FCC Chairman Kevin Martin had some encouraging words for broadcasters last week, saying cable and satellite should not be able to downgrade broadcaster’s digital signals, and putting in a plug for multicasting and mobile broadcasting applications.
That came in a thumbnail view of the "state of the media" for B&C, in which he concentrated on the state of the over-the-air media and the importance of the digital transition.
Saying that the Feb. 17, 2009 DTV transition date "probably isn’t circled on most people’s calendars, but should be," he said that policymakers should make sure that the transition meets the law’s [The Communications Act’s] "basic requirements that the digital signal be viewable by all TV watchers, and that it not be materially degraded by a cable or satellite provider."
Martin, who tried last summer to require cable operators to carry all of a broadcasters’ free digital programming streams, put in a good word for those multicast channels, stressing their importance to broadcasters’ continued viability.
"Broadcasters also have the opportunity to use digital technology to offer consumers new services, including providing several free programming streams at once and data services," he said, adding that "[f]ully utilizing their digital spectrum opens new revenue streams to broadcasters, enabling them to better compete in the dynamic media environment in which local programming faces stiff competition from cable, satellite and internet offerings."
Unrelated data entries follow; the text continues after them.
(** ** An address that moves to another ID *)

(** A desired voter that raft does not have, whose address another server holds. *)
Record blocked (desired : list RaftPeer) (id j : string) (m : M) : Prop := mkBlocked {
  bl_config : exists v s p, reports m v /\ v !! id = None /\ v !! j = Some s /\ j <> id /\
    desiredByID desired !! id = Some p /\ peerResolvable p = true /\ sv_Address s = rp_Address p
}.

Lemma blocked_loop cur (id j : string) sj p : cur !! id = None -> cur !! j = Some sj -> j <> id ->
  peerResolvable p = true -> sv_Address sj = rp_Address p ->
  forall l, (forall q, (id, q) ∈ l -> q = p) -> forall m v acc m' acc' r,
  reports m v -> v !! id = None -> v !! j = Some sj -> range_loop (add_pass cur) l m acc = (m', acc', r) ->
  (exists v', reports m' v' /\ v' !! id = None /\ v' !! j = Some sj) /\ ((id, p) ∈ l -> exists e, r = Err e).
Proof.
  intros Hid Hj Hne Hres Haddr l. induction l as [|[k q] l IH]; intros Hl m v acc m' acc' r Hr Hvi Hvj.
  { intros [= <- <- <-]. split; [by exists v | by intros ?%not_elem_of_nil]. }
  cbn [range_loop]. assert (forall q, (id, q) ∈ l -> q = p) as Hl' by (intros; apply Hl; by right).
  destruct (decide (k = id)) as [->|Hk].
  { rewrite (Hl q) by left. unfold add_pass. rewrite Hid, Hres. simpl.
    destruct (duplicate_address m id (rp_Address p) j sj v Hr Hvj Hne Haddr) as [e He]. unfold AddVoter. rewrite He. simpl.
    intros [= <- <- <-]. split; [by exists v | by eexists]. }
  assert ((id, p) ∈ (k, q) :: l -> (id, p) ∈ l) as Htail by (by intros [[= <- <-]|]%elem_of_cons).
  unfold add_pass at 1. destruct (cur !! k) as [s|] eqn:Ek.
  { intros Hloop. eapply IH in Hloop as [? ?]; [|done..]. auto. }
  destruct (peerResolvable q); simpl.
  2:{ intros Hloop. eapply IH in Hloop as [? ?]; [|done..]. auto. }
  assert (k <> j) as Hkj by (intros ->; congruence).
  unfold AddVoter. destruct (mb_AddVoter k (rp_Address q) m) as [m1 [[]|e]] eqn:Ea; simpl.
  - intros Hloop. pose proof (add_applied _ _ _ _ _ Hr Ea) as Hr1.
    eapply IH in Hloop as [? ?]; [|done|exact Hr1|by rewrite lookup_insert_ne..]. auto.
  - intros [= <- <- <-]. destruct (failed_add _ _ _ _ _ _ Hr Ea) as (v' & Hr' & Hv').
    split; [|by eexists]. exists v'. by rewrite !Hv'.
Qed.

Lemma blocked_step desired id j m : blocked desired id j m ->
  exists m' rc e, ReconcileMembership desired m = (m', rc) /\ rc_err rc = Err e /\ blocked desired id j m'.
Proof.
  intros [(v & s & p & (c & Hc & <-) & Hid & Hj & Hne & Hp & Hres & Ha)].
  unfold ReconcileMembership, GetConfiguration. rewrite Hc.
  destruct (range_loop _ (range_add _) m []) as [[m1 acc1] r1] eqn:El.
  eapply (blocked_loop _ id j s p) in El as [(v' & Hr & Hi & Hj') He]; [|done..| |by exists c|done|done].
  2:{ intros q Hq%(elem_range _ _ _ (range_add_perm _)). simpl in Hq. congruence. }
  destruct He as [e ->]; [rewrite range_add_perm; by apply elem_of_map_to_list|].
  eexists _, _, e. split; [reflexivity|]. split; [done|]. split. by exists v', s, p.
Qed.

(** Voters are added before stale ones are removed, so that once an address has
    moved to a new ID every later reconciliation fails, and the new ID never becomes
    a voter. *)
Theorem readdressed_voter_blocks desired id j m n : blocked desired id j m ->
  let m_n := Nat.iter n (fun m => (ReconcileMembership desired m).1) m in
  (exists e, rc_err (ReconcileMembership desired m_n).2 = Err e) /\
  exists v, reports m_n v /\ v !! id = None /\ is_Some (v !! j).
Proof.
  intros Hb m_n. assert (blocked desired id j m_n) as Hn.
  { subst m_n. induction n as [|n IH]; [done|]. simpl.
    destruct (blocked_step _ _ _ _ IH) as (m' & rc & e & -> & _ & ?). done. }
  split; [destruct (blocked_step _ _ _ _ Hn) as (m' & rc & e & -> & He & _); by exists e|].
  destruct Hn as [(v & s & p & Hr & Hi & Hj & _)]. exists v. by rewrite Hj.
Qed.
End reconcile.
Martin was high on the prospect of mobile broadcast applications, which Samsung was showing off at the Consumer Electronics show earlier this month.
"One of the most exciting opportunities afforded by the transition could be the realization of mobile video," said Martin, who suggested the combination of localism and mobility could be a winning one.
"Broadcasters may choose to use part of their spectrum to transmit their unique local service to cell phones for instance. Local weather, traffic, and sports, or perhaps school closings during winter snow storms," he said, "is exactly the type of content viewers will want to watch on their handheld devices."